Hydrogen can be produced in many other different processes, with the main goal being to minimise the emissions of carbon dioxide. The current commercial production of hydrogen is through methane steam reforming (SRM), so-called grey hydrogen. When grey hydrogen is coupled with carbon capture and storage (CCS), usually in underground caverns and rock formations, it results in so-called blue hydrogen. Lastly, green hydrogen can be produced without any carbon dioxide released when using renewable energy during the electrolysis of water. While blue hydrogen has been seen to be a bridging technology between grey and green hydrogen, the scale-up of the CCS technology has not matched the hydrogen demand scale [28].
This article focuses on the production of ‘turquoise’ hydrogen and carbons from biogas through the thermocatalytic decomposition (TCD) of methane. Turquoise hydrogen is produced through the decomposition of methane, resulting in the formation of hydrogen and solid carbon by-products. This is a well-established and known reaction because it is also used in the production of high-value carbon black grades. While there have been studies completed on the economics of hydrogen production from methane via the TCD process, most of the studies focused on obtaining methane from a fossil resource. Importantly, insights into the viability of the use of biogas as a renewable methane source for the TCD process have been investigated. This article looks at the full value chain starting at the feed source as well as identifying any variations in other variables to provide critical information for the potential sustainable production of hydrogen, especially for South Africa and other developing countries. It is for this reason that the need for techno-economic studies of these value-added biogas products is required.

2. Materials and Methods

2.1. Feedstock Composition

Biogas feedstock assumed in this study comprised a mixed canteen waste feed (zero value).
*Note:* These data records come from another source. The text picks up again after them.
(** * openapi-ts-client: the document-to-source compiler

    A shallow embedding of [src/utils.js] and [src/generate.js]: the
    identifier registry, the reference table, the schema compiler
    ([createType] and its helpers), the endpoint assembler
    ([createEndpoints]) and the emitter ([generate]).

    The JavaScript module state ([createdTypeNames], [refMap],
    [shownWarnings]) and the console are threaded explicitly through a
    state-and-exception monad; a thrown [Error] aborts the computation but
    keeps the state reached so far, as the module-level variables do.

    Conventions. A JavaScript object the code enumerates is the list of its
    entries, in the order [Object.entries] gives them. Strings are strings
    of ASCII characters. The functions [generate] is handed, the formatter
    and [lodash.camelcase] are parameters: functions of their arguments. *)

From Stdlib Require Import String Ascii ZArith List Bool Lia.
From stdpp Require Import base option list gmap strings pretty.

Import ListNotations.
Local Open Scope string_scope.
Local Open Scope list_scope.
#[local] Set Warnings "-clear-no-such-hyp".

(** ** JavaScript values and strings *)

(** The double quote character, as a one-character string. *)
Definition dq : string := String "034"%char EmptyString.

(** [Array.prototype.join] on an array of strings. *)
Definition join (sep : string) (l : list string) : string := String.concat sep l.

(** [String.prototype.startsWith]. *)
Definition startsWith (s p : string) : bool := String.prefix p s.

(** Scalars that occur as [enum] members. Numbers are the integer-valued
    ones, which JavaScript prints in decimal. *)
Inductive Literal :=
| LNull
| LBool (b : bool)
| LNum (n : Z)
| LStr (s : string).

(** Any JSON value, as far as the code looks at it: only the truthiness of
    [default] is ever tested. *)
Inductive JsValue :=
| VLit (l : Literal)
| VCompound.

(** [String(v)], the conversion used by template literals. *)
Definition toString (l : Literal) : string :=
  match l with
  | LNull => "null"
  | LBool true => "true"
  | LBool false => "false"
  | LNum n => pretty n
  | LStr s => s
  end.

(** The conversion [Array.prototype.join] applies to each element: [null]
    becomes the empty string. *)
Definition joinString (l : Literal) : string :=
  match l with
  | LNull => ""
  | _ => toString l
  end.

(** Truthiness of the values the code tests with [if (x)] or [x ? a : b]. *)
Definition truthyBool (o : option bool) : bool :=
  match o with Some true => true | _ => false end.

Definition truthyString (o : option string) : bool :=
  match o with Some EmptyString | None => false | Some _ => true end.

Definition truthyValue (o : option JsValue) : bool :=
  match o with
  | None => false
  | Some VCompound => true
  | Some (VLit LNull) => false
  | Some (VLit (LBool b)) => b
  | Some (VLit (LNum n)) => negb (n =? 0)%Z
  | Some (VLit (LStr s)) => truthyString (Some s)
  end.

(** ** The OpenAPI document *)

(** Induction over a schema reaches the schemas nested in its lists,
    options, sums and pairs. *)
Scheme All for list.
Scheme All for option.
Scheme All for sum.
Scheme All for prod.

(** A Schema Object, with the keys the compiler reads. [ref] is the [$ref]
    key; [otherKeys] are the names of the remaining keys of the object
    (title, description, minimum, ...), which only [Object.keys] sees. A
    property whose value is [null] or [undefined] is [None]. *)
Inductive Schema : Type := mkSchema {
  ref : option string;
  allOf : option (list Schema);
  anyOf : option (list Schema);
  not_ : option Schema;
  oneOf : option (list Schema);
  discriminator : option string;
  deprecated : option bool;
  default_ : option JsValue;
  type : option string;
  enum_ : option (list Literal);
  nullable : option bool;
  format : option string;
  items : option Schema;
  properties : option (list (string * option Schema));
  required : option (list string);
  additionalProperties : option (bool + Schema);
  readOnly : option bool;
  writeOnly : option bool;
  xml : option unit;
  otherKeys : list string;
}.

(** The schema [{}]. *)
Definition emptySchema : Schema :=
  mkSchema None None None None None None None None None None
           None None None None None None None None None [].

(** ** Module state and the monad of the generator *)

Inductive Error :=
| UnknownRef (r : string)
| DuplicateTypeName (typeName source : string)
| NotImplemented (what : string)
| UnknownScalarType (t : option string)
| UnknownEnumType (t : option string)
| UnsupportedDocument
| TypeError
| HookError (message : string).

Record State := mkState {
  createdTypeNames : gset string;
  refMap : gmap string string;
  shownWarnings : gset string;
  console : list string;
}.

Definition M (A : Type) : Type := State → (Error + A) * State.

Definition ret {A} (a : A) : M A := λ st, (inr a, st).

Definition throw {A} (e : Error) : M A := λ st, (inl e, st).

Definition bind {A B} (m : M A) (k : A → M B) : M B :=
  λ st, match m st with
        | (inr a, st') => k a st'
        | (inl e, st') => (inl e, st')
        end.

Notation "'let*' x ':=' m 'in' k" := (bind m (λ x, k))
  (at level 10, x name, m at level 100, k at level 200, only parsing).
Notation "'do' m 'then' k" := (bind m (λ _, k))
  (at level 10, m at level 100, k at level 200, only parsing).

(** [Array.prototype.map] with a callback that may throw: elements are
    visited in order and the first exception aborts the traversal. *)
Definition mapM {A B} (f : A → M B) : list A → M (list B) :=
  fix go l :=
    match l with
    | [] => ret []
    | x :: l' => let* y := f x in let* ys := go l' in ret (y :: ys)
    end.

Definition when (b : bool) (m : M unit) : M unit := if b then m else ret tt.

(** ** generate.js: warnings *)

Definition warningMessage (key : string) : string :=
  dq +:+ key +:+ dq +:+ " keyword not yet implemented.".

Definition warn (key : string) : M unit := λ st,
  if decide (key ∈ shownWarnings st) then (inr tt, st)
  else (inr tt,
        mkState (createdTypeNames st) (refMap st)
                ({[key]} ∪ shownWarnings st)
                (console st ++ [warningMessage key])).

(** ** utils.js: references *)

Definition isRef (schema : Schema) : bool := truthyString (ref schema).
(* ===== verification/_CoqProject ===== *)
-Q . S2P
Prelude.v
Float32.v
Neighbor.v
CandidatePool.v
PoolBatch.v
PoolSearch.v
VisitedSet.v
Queues.v
LockTable.v
Bytes.v
Layout.v
BinFile.v
PageCache.v
PageProof.v
CachedIO.v
FilterUtils.v
StringAttr.v
Attributes.v
LabelIndex.v
RangeIndex.v
Selector.v
StringIndex.v
StringProof.v
StringRefine.v
DocStore.v
FieldCodec.v
PipeSearch.v
PipeProof.v
GreedyPool.v
BeamSearch.v
BeamProof.v
CoroSearch.v
CoroProof.v
AttrInstances.v
FilterSearch.v
FilterProof.v
SqlParser.v
PicoJson.v
DslCompile.v
LocTable.v
PageSearch.v
PageSearchProof.v
InsertConc.v
Prune.v
MemIndex.v
MemSearch.v
MemProof.v
Consolidate.v
MemRefine.v
NgFix.v
NgFixProof.v
NgRefine.v
DirectInsert.v
DeleteMerge.v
This was based on the report by Oelofse et al. [29] regarding food waste in South Africa. In this case, the total food waste comprised cereals (50%), roots and tubers (5%), oilseed and pulses (2%), fruits and vegetables (19%), meat (9%), fish and seafood (1%), and milk (14%) and is approximately 10 million tonnes per year. Based on this figure, food waste is thus readily available in South Africa, and roughly 70%, composed of cereals, fruits, and vegetable waste, is ideal for biogas digesters. Therefore, 7 million tonnes of waste food per year was assumed as an input to the biogas units. Although animal manure offers another feedstock source for biogas digesters, it does not carry the same amount of methane potential as certain food wastes [8]. Based on the scale of the plants identified in the various scenarios reported herein, it would require large numbers of animals; thus, animal manure as a feedstock was not considered in this study.

2.2. Process Flow Configurations

The basic block flow diagram with only the mainstream mass flows for hydrogen production and solid carbons from biogas is given in Figure 2, where all green arrows are potential income streams. The process can be changed for various feasibility options (e.g., include/exclude the selling of CO2 from the upgrading process). It should also be noted that the digestate flow was not included because it has not been taken into account during the economic considerations.
A brief description of the simulated process is given herein. Canteen waste is fed into an AD under mesophilic conditions. Based on the methane potential for canteen wastes, the generated biogas is fed into a cleaning and upgrading process, where the methane is concentrated up to biomethane quality through the removal of CO2, based on the process efficiencies given in Table 1. The production of hydrogen (H2) and carbons (Csolid) is based on the thermocatalytic decomposition (TCD) of biomethane according to the main reaction given in Equation (1).
CH 4 heat 2 H 2 + C solid
Properties for the various feedstocks were obtained from the tool developed by the US Environmental Protection Agency [32] because the produced biogas’s property depends on the input feedstock.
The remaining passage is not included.